Start of Block
(* ===== verification/OpsSpec.v ===== *)
(** * The opcodes on memory implement the opcodes on values

    The opcodes that compute: arithmetic, conversion, comparison, logic, tests
    and concatenation; with [MoveSpec], all the opcodes of [Ops]. *)
From Stdlib Require Import SpecFloat.
From S2P Require Import Prelude Errors CText Collate Printf Safety Mem Ops Exec Values Refine MoveSpec.

Lemma rev2 (t n : view) rest : rev (t :: n :: rest) = rev rest ++ [n; t].
Proof. simpl. now rewrite <- app_assoc. Qed.

(** ** Popping and pushing *)

Lemma wp_two_to_one s bs n t f v (Q : unit -> mstate -> Prop) :
  rel s (bs ++ [n; t]) -> (forall m, holds (f m) v /\ m_zShort (f m) = m_zShort m) ->
  (forall s', moved s s' (bs ++ [v]) -> Q tt s') -> wp (two_to_one f) s Q.
Proof.
  intros R Hf H. apply wp_bind. eapply wp_top2; [exact R|].
  destruct (rel_cell _ _ R _ _ (top2_lookup n t)) as [mt [Hmt Ct]].
  apply wp_bind, (wp_release _ mt); [exact Hmt|apply (cell_dyn _ _ _ _ Ct)|].
  apply wp_bind, (wp_drop_top (S (length bs))).
  { rewrite release_sp, (rel_sp _ _ R), length_app. simpl. lia. }
  set (s1 := set_sp _ _).
  assert (R1 : rel s1 (bs ++ [n])).
  { apply (rel_pop s s1 (bs ++ [n]) t mt).
    - now rewrite <- app_assoc.
    - rewrite length_app. simpl. now rewrite Nat.add_1_r.
    - simpl. apply release_stack.
    - simpl. rewrite length_app. simpl. lia.
    - simpl. apply release_brk.
    - reflexivity. }
  apply wp_bind. eapply wp_top; [exact R1|].
  destruct (rel_cell _ _ R1 _ _ (top_lookup n)) as [mn [Hmn Cn]]. destruct (Hf mn) as [Hh Hz].
  eapply wp_release_put; [exact R1|apply top_lookup|exact Hmn|apply top_no_loans| |exact Hh|].
  - rewrite Hz. apply (rel_short _ _ R1 _ _ Hmn).
  - intros s' [R' Hl]. rewrite top_insert in R'. apply H. split; [exact R'|]. rewrite Hl. simpl. now rewrite release_stack.
Qed.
End of Block
> **PROBLEM TO WORK ON**:
For this exercise, transcribe the whole listing verbatim.

> **EXERCISE RESULT**:
(* ===== verification/OpsSpec.v ===== *)
(** * The opcodes on memory implement the opcodes on values

    The opcodes that compute: arithmetic, conversion, comparison, logic, tests
    and concatenation; with [MoveSpec], all the opcodes of [Ops]. *)
From Stdlib Require Import SpecFloat.
From S2P Require Import Prelude Errors CText Collate Printf Safety Mem Ops Exec Values Refine MoveSpec.

Lemma rev2 (t n : view) rest : rev (t :: n :: rest) = rev rest ++ [n; t].
Proof. simpl. now rewrite <- app_assoc. Qed.

(** ** Popping and pushing *)

Lemma wp_two_to_one s bs n t f v (Q : unit -> mstate -> Prop) :
  rel s (bs ++ [n; t]) -> (forall m, holds (f m) v /\ m_zShort (f m) = m_zShort m) ->
  (forall s', moved s s' (bs ++ [v]) -> Q tt s') -> wp (two_to_one f) s Q.
Proof.
  intros R Hf H. apply wp_bind. eapply wp_top2; [exact R|].
  destruct (rel_cell _ _ R _ _ (top2_lookup n t)) as [mt [Hmt Ct]].
  apply wp_bind, (wp_release _ mt); [exact Hmt|apply (cell_dyn _ _ _ _ Ct)|].
  apply wp_bind, (wp_drop_top (S (length bs))).
  { rewrite release_sp, (rel_sp _ _ R), length_app. simpl. lia. }
  set (s1 := set_sp _ _).
  assert (R1 : rel s1 (bs ++ [n])).
  { apply (rel_pop s s1 (bs ++ [n]) t mt).
    - now rewrite <- app_assoc.
    - rewrite length_app. simpl. now rewrite Nat.add_1_r.
    - simpl. apply release_stack.
    - simpl. rewrite length_app. simpl. lia.
    - simpl. apply release_brk.
    - reflexivity. }
  apply wp_bind. eapply wp_top; [exact R1|].
  destruct (rel_cell _ _ R1 _ _ (top_lookup n)) as [mn [Hmn Cn]]. destruct (Hf mn) as [Hh Hz].
  eapply wp_release_put; [exact R1|apply top_lookup|exact Hmn|apply top_no_loans| |exact Hh|].
  - rewrite Hz. apply (rel_short _ _ R1 _ _ Hmn).
  - intros s' [R' Hl]. rewrite top_insert in R'. apply H. split; [exact R'|]. rewrite Hl. simpl. now rewrite release_stack.
Qed.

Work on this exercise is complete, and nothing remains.